Personne non plus n'ignore que les
Sacrements sont action du Christ qui les administre par le moyen des hommes.
Pour cette raison ils sont saints d'eux-mêmes, et par la vertu du Christ ils
confèrent la grâce à l'âme en atteignant le corps.
On reste émerveillé devant ces divers
modes de présence du Christ et on y trouve à contempler le mystère même de
l’Église. Pourtant bien autre est le mode, vraiment sublime, selon lequel le
Christ est présent à l’Église dans le Sacrement de l'Eucharistie. C'est pourquoi
celui-ci est parmi tous les Sacrements « le plus doux pour la dévotion, le plus
beau pour l'intelligence, le plus saint pour ce qu'il renferme »

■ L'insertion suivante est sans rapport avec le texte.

(* ===== verification/TopologyRun.v ===== *)
(** The thread of the topology monitor (src/ndt_core/collection/TopologyAndFlowMonitor.cpp: start, stop,
    pollControlPlaneTopology, run).

    The thread loads the static topology once, aims the poll at the control plane that owns the
    switches, and then polls: three requests, and one update of the graph when all three could be
    run.  Other threads change the topology between polls; such changes are operations of their own
    in the sequence.  A tick of the loop is one poll, with the seconds since the start at its end. *)

From S2P Require Import Prelude NetUtils Json GraphTypes Topology TopologyProps TopologyPaths TopologyInterface FlowDispatch Routing.
Local Open Scope string_scope.
Local Open Scope list_scope.
Local Open Scope Z_scope.

(** The topology and the commands run. *)
Record Monitor := { mo_topology : Topology; mo_commands : list string }.

Definition set_monitored (t : Topology) (m : Monitor) : Monitor := {| mo_topology := t; mo_commands := mo_commands m |}.

Section Poll.
Context `{JsonText} `{Shell}.

Definition getCommand (url : string) : string := "curl -s -X GET " +:+ url.

(** [utils::execCommand]: the output, or nothing when it throws; the command is run either way. *)
Definition request (url : string) (m : Monitor) : Monitor * option string :=
  ({| mo_topology := mo_topology m; mo_commands := mo_commands m ++ [getCommand url] |},
   match execCommand (mo_commands m) (getCommand url) with Ret s => Some s | Throw _ => None end).

Definition parsed (s : string) : option json := match parse s with Ret j => Some j | Throw _ => None end.

Definition pollControlPlaneTopology (m : Monitor) : Monitor :=
  match m_ryuUrl (mo_topology m) with
  | [u0; u1; u2] =>
      let '(m, switchesStr) := request u0 m in
      match switchesStr with
      | None => m
      | Some switchesStr =>
          let '(m, hostsStr) := request u1 m in
          match hostsStr with
          | None => m
          | Some hostsStr =>
              let '(m, linksStr) := request u2 m in
              match linksStr with
              | None => m
              | Some linksStr => set_monitored (updateGraph parsed switchesStr hostsStr linksStr (mo_topology m)) m
              end
          end
      end
  | _ => m
  end.

(** * The loop *)

Definition kWhileConverging : Z := 5.
Definition kOnceConverged : Z := 30.
Definition kConvergingFor : Z := 90.

(** What happens on the way: a poll by this thread, which ends at a second of the monitor's life, or a
    change made by another one. *)
Inductive Happening := PollEnds (elapsed : Z) | Meanwhile (op : TopologyOp).

(** A line is logged when the counts have moved; the sleep that follows. *)
Record Polled := { reported : option (nat * nat * nat); interval : Z }.

Definition pollInterval (elapsed : Z) : Z := if bool_decide (elapsed < kConvergingFor) then kWhileConverging else kOnceConverged.

Fixpoint pollLoop (hs : list Happening) (previous : nat * nat * nat) (first : bool) (m : Monitor) : Monitor * list Polled :=
  match hs with
  | [] => (m, [])
  | Meanwhile op :: hs => pollLoop hs previous first (set_monitored (runOp (mo_topology m) op) m)
  | PollEnds elapsed :: hs =>
      let m := pollControlPlaneTopology m in
      let now := graphLivenessSummary (mo_topology m) in
      let moved := first || negb (bool_decide (now = previous)) in
      let '(m', ps) := pollLoop hs (if moved then now else previous) (if moved then false else first) m in
      (m', {| reported := if moved then Some now else None; interval := pollInterval elapsed |} :: ps)
  end.

(** [run]: an exception of the load leaves the thread. *)
Definition runMonitor (mode : DeploymentMode) (P4_PROXY_IP_AND_PORT : string) (file : option (option json)) (hs : list Happening)
  (m : Monitor) : outcome (Monitor * list Polled) :=
  match loadStaticTopologyFromFile mode file (mo_topology m) with
  | (_, Throw e) => Throw e
  | (t, Ret _) =>
      let t := configureTopologyApiUrls mode P4_PROXY_IP_AND_PORT (initializeMappingsFromGraph t) in
      Ret (pollLoop hs (graphLivenessSummary t) true (set_monitored t m))
  end.

End Poll.

(** * Properties *)

Lemma runOp_urls t op : m_ryuUrl (runOp t op) = m_ryuUrl t.
Proof.
  destruct op; cbn [runOp]; try done.
  - destruct (updateGraph_discovered parse switchesStr hostsStr linksStr t) as [_ <-]. done.
  - unfold disableSwitchAndEdges. by destruct (findSwitchByDpid dpid t).
  - unfold enableSwitchAndEdges. by destruct (findSwitchByDpid dpid t).
  - unfold updateLinkInfo. by repeat case_match.
  - unfold updateLinkInfoLeftLinkBandwidth. by repeat case_match.
Qed.

(** The same network: the same vertices and edges, with the same identities. *)
Definition sameNetwork (t t' : Topology) : Prop := evolves sameV sameE (m_graph t) (m_graph t') /\ m_ryuUrl t = m_ryuUrl t'.

#[export] Instance sameNetwork_refl : Reflexive sameNetwork.
Proof. by split. Qed.
#[export] Instance sameNetwork_trans : Transitive sameNetwork.
Proof. intros t1 t2 t3 [H1 E1] [H2 E2]. split; [by etrans|congruence]. Qed.

Lemma runOp_sameNetwork t op : sameNetwork t (runOp t op).
Proof. split; [apply runOp_same|by rewrite runOp_urls]. Qed.

Section Props.
Context `{JsonText} `{Shell}.

(** A poll runs the three requests in turn, up to the first that cannot be run, and updates the graph
    when there is none. *)
Lemma poll_outcome m u0 u1 u2 :
  m_ryuUrl (mo_topology m) = [u0; u1; u2] ->
  let m' := pollControlPlaneTopology m in
  (exists k, mo_commands m' = mo_commands m ++ take k (getCommand <$> [u0; u1; u2])) /\
  (mo_topology m' = mo_topology m \/ exists op, mo_topology m' = runOp (mo_topology m) op).
Proof.
  intros Hu. cbn zeta. unfold pollControlPlaneTopology, request. rewrite Hu. cbn.
  destruct (execCommand _ (getCommand u0)) as [s|]; cbn; [|split; [by exists 1%nat|by left]].
  destruct (execCommand _ (getCommand u1)) as [h|]; cbn; [|split; [exists 2%nat; by rewrite <- app_assoc|by left]].
  destruct (execCommand _ (getCommand u2)) as [l|]; cbn; (split; [exists 3%nat; by rewrite <- !app_assoc|]); [right|by left].
  by exists (OpPoll parsed s h l).
Qed.

(** What each poll should report: the counts it finds, the first time and whenever they differ from the
    last ones reported. *)
Fixpoint reportsMoves (last : option (nat * nat * nat)) (counts : list (nat * nat * nat)) : list (option (nat * nat * nat)) :=
  match counts with
  | [] => []
  | c :: counts => if bool_decide (last = Some c) then None :: reportsMoves last counts else Some c :: reportsMoves (Some c) counts
  end.

(** The counts each poll of a run finds. *)
Fixpoint pollCounts (hs : list Happening) (m : Monitor) : list (nat * nat * nat) :=
  match hs with
  | [] => []
  | Meanwhile op :: hs => pollCounts hs (set_monitored (runOp (mo_topology m) op) m)
  | PollEnds _ :: hs =>
      let m := pollControlPlaneTopology m in graphLivenessSummary (mo_topology m) :: pollCounts hs m
  end.

Lemma pollLoop_network hs prev first m u0 u1 u2 :
  m_ryuUrl (mo_topology m) = [u0; u1; u2] ->
  let '(m', ps) := pollLoop hs prev first m in
  sameNetwork (mo_topology m) (mo_topology m') /\
  (exists cs, mo_commands m' = mo_commands m ++ cs /\ Forall (fun c => c ∈ getCommand <$> [u0; u1; u2]) cs) /\
  reported <$> ps = reportsMoves (if first then None else Some prev) (pollCounts hs m) /\
  interval <$> ps = omap (fun h => match h with PollEnds e => Some (pollInterval e) | Meanwhile _ => None end) hs.
Proof.
  revert prev first m. induction hs as [|[elapsed|op] hs IH]; intros prev first m Hu; cbn [pollLoop].
  - split; [done|]. split; [exists []; by rewrite app_nil_r|]. done.
  - destruct (poll_outcome m u0 u1 u2 Hu) as [[k Hc] Ht]. set (m1 := pollControlPlaneTopology m) in *.
    assert (sameNetwork (mo_topology m) (mo_topology m1)) as Hn.
    { destruct Ht as [-> | [op ->]]; [done|apply runOp_sameNetwork]. }
    set (now := graphLivenessSummary (mo_topology m1)). set (moved := first || negb (bool_decide (now = prev))).
    specialize (IH (if moved then now else prev) (if moved then false else first) m1). destruct (pollLoop _ _ _ m1) as [m' ps].
    destruct IH as (IH1 & (cs & IH2 & IH3) & IH4 & IH5); [by rewrite <- (proj2 Hn)|].
    split; [by etrans|]. split; [|split].
    + exists (take k (getCommand <$> [u0; u1; u2]) ++ cs). rewrite IH2, Hc, app_assoc. split; [done|].
      apply Forall_app. split; [|done]. apply Forall_forall. intros c Hin.
      by rewrite <- (take_drop k (getCommand <$> _)), elem_of_app; left.
    + cbn [fmap list_fmap reported reportsMoves pollCounts]. fold m1 now.
      rewrite IH4. unfold moved. destruct first; [by rewrite (bool_decide_false (None = Some now))|].
      destruct (decide (now = prev)) as [-> | Hne].
      * by rewrite !bool_decide_true.
      * rewrite (bool_decide_false (now = prev)), (bool_decide_false (Some prev = Some now)) by congruence. done.
    + cbn. by rewrite IH5.
  - specialize (IH prev first (set_monitored (runOp (mo_topology m) op) m)). destruct (pollLoop _ _ _ _) as [m' ps].
    destruct IH as (IH1 & IH2 & IH3 & IH4); [cbn; by rewrite runOp_urls|].
    split; [|done]. etrans; [apply runOp_sameNetwork|exact IH1].
Qed.
End Props.

(** * The load and the choice of the control plane *)

Lemma loadNodes_urls mode nodes dv t : m_ryuUrl (loadNodes mode nodes dv t).1 = m_ryuUrl t.
Proof.
  revert dv t. induction nodes as [|j nodes IH]; intros dv t; cbn [loadNodes]; [done|].
  destruct (parseNode mode j) as [vp|]; [|done]. unfold addNode. case_match; case_match; simplify_eq; by rewrite IH.
Qed.

Lemma loadEdges_urls dv es t : m_ryuUrl (loadEdges dv es t).1 = m_ryuUrl t.
Proof.
  revert t. induction es as [|j es IH]; intros t; cbn [loadEdges]; [done|].
  destruct (parseEdge j) as [ep|]; [|done]. rewrite IH. unfold placeEdge. by repeat case_match.
Qed.

Lemma load_urls mode file t : m_ryuUrl (loadStaticTopologyFromFile mode file t).1 = m_ryuUrl t.
Proof.
  unfold loadStaticTopologyFromFile. destruct (vertices _); [|done]. destruct file as [[j|]|]; [|done|done].
  destruct (jindex j "nodes") as [nodes|]; [|done]. pose proof (loadNodes_urls mode (jiter nodes) ∅ t) as Hn.
  destruct (loadNodes _ _ _ t) as [t1 [dv|]]; [|done]. destruct (jindex j "edges") as [es|]; [|done].
  by rewrite loadEdges_urls.
Qed.

Lemma initializeMappings_keeps t :
  let t' := initializeMappingsFromGraph t in
  m_graph t' = m_graph t /\ m_ryuUrl t' = m_ryuUrl t /\ m_dpidToSwitchKind t' = m_dpidToSwitchKind t.
Proof.
  cbn zeta. unfold initializeMappingsFromGraph. generalize (vertices (m_graph t)) as vs. intros vs. revert t.
  induction vs as [|v vs IH]; intros t; [done|]. cbn [foldl]. destruct (IH (addMapping t v)) as (-> & -> & ->).
  unfold addMapping. by repeat case_match.
Qed.

(** Every switch that was loaded is of the kind, and there is one. *)
Definition allOfKind (kind : SwitchKind) (t : Topology) : Prop :=
  m_dpidToSwitchKind t <> ∅ /\ map_Forall (fun _ k => k = kind) (m_dpidToSwitchKind t).

#[export] Instance allOfKind_dec kind t : Decision (allOfKind kind t).
Proof. apply _. Defined.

; oui il renferme le Christ lui-même et il est, « comme
la perfection de la vie spirituelle et la fin à laquelle tendent tous les
Sacrements »
.
Cette présence, on la nomme
« réelle », non à titre exclusif, comme si les autres présences n'étaient pas
« réelles », mais par excellence ou « antonomase », parce qu'elle est
substantielle, et que par elle le Christ, Homme-Dieu, se rend présent tout
entier
.
Ce serait donc une mauvaise
explication de cette sorte de présence que de prêter au Corps du Christ glorieux
une nature spirituelle (« pneumatique ») omniprésente ; ou de réduire la
présence eucharistique aux limites d'un symbolisme, comme si ce Sacrement si
vénérable ne consistait en rien autre qu'en un signe efficace « de la présence
spirituelle du Christ et de son union intime avec les fidèles, membres du Corps
Mystique »
.
Assurément le symbolisme
eucharistique a été abondamment étudié par les Pères et les Scolastiques,
surtout par rapport à l'unité de l’Église ; le Concile de Trente a résumé cette
doctrine quand il enseigne que notre Sauveur a laissé à son Église l'Eucharistie
« comme symbole de son unité et de la charité par laquelle Lui-même veut voir
tous les chrétiens intimement unis entre eux », « et donc comme un symbole de ce
Corps unique dont Il est la Tête »
.
Aux premiers débuts de la littérature
chrétienne, l'auteur inconnu de l'ouvrage intitulé Didachè ou Doctrine
des XII Apôtres écrivait à ce sujet : « Pour ce qui regarde l'Eucharistie,
rendez grâce de cette manière : ... comme ce pain rompu était précédemment
dispersé sur les montagnes et devint un par le rassemblement des grains,
qu'ainsi ton Église se rassemble des confins de la terre en ton Royaume »
.
Pareillement saint Cyprien, défendant
l'unité de l’Église contre le schisme, écrit : « Enfin les Sacrifices mêmes du
Seigneur mettent en lumière l'unité des chrétiens, soudés par une charité solide
et infrangible. Car quand le Seigneur appelle son corps le pain composé de
l'union d'une multitude de grains, Il désigne notre peuple réuni, ce peuple que
Lui-même portait ; et quand Il appelle son sang le vin tiré d'une quantité de
grappes et de raisins dont le jus a été exprimé et mêlé, Il désigne de même
notre troupeau unifié par la fusion de toute une multitude »
.
D'ailleurs, avant tous les autres, l'Apôtre
l'avait dit aux Corinthiens : « Puisqu'il y a un seul pain, nous ne formons à
nous tous qu'un seul corps, car tous nous avons part à ce pain unique »
.
Mais si le symbolisme eucharistique
nous fait bien saisir l'effet propre de ce Sacrement, qui est l'unité du Corps
Mystique, il ne rend pas compte et il ne donne pas l'expression de ce qui dans
la nature du Sacrement le distingue des autres. Car l'enseignement constamment
départi par l’Église aux catéchumènes, le sens du peuple chrétien, la doctrine
définie par le concile de Trente et les paroles elles-mêmes par lesquelles le
Christ institua la Sainte Eucharistie, nous obligent de professer que
« l'Eucharistie est la chair de notre Sauveur Jésus-Christ, qui a souffert pour
nos péchés et que le Père a ressuscité dans sa bonté »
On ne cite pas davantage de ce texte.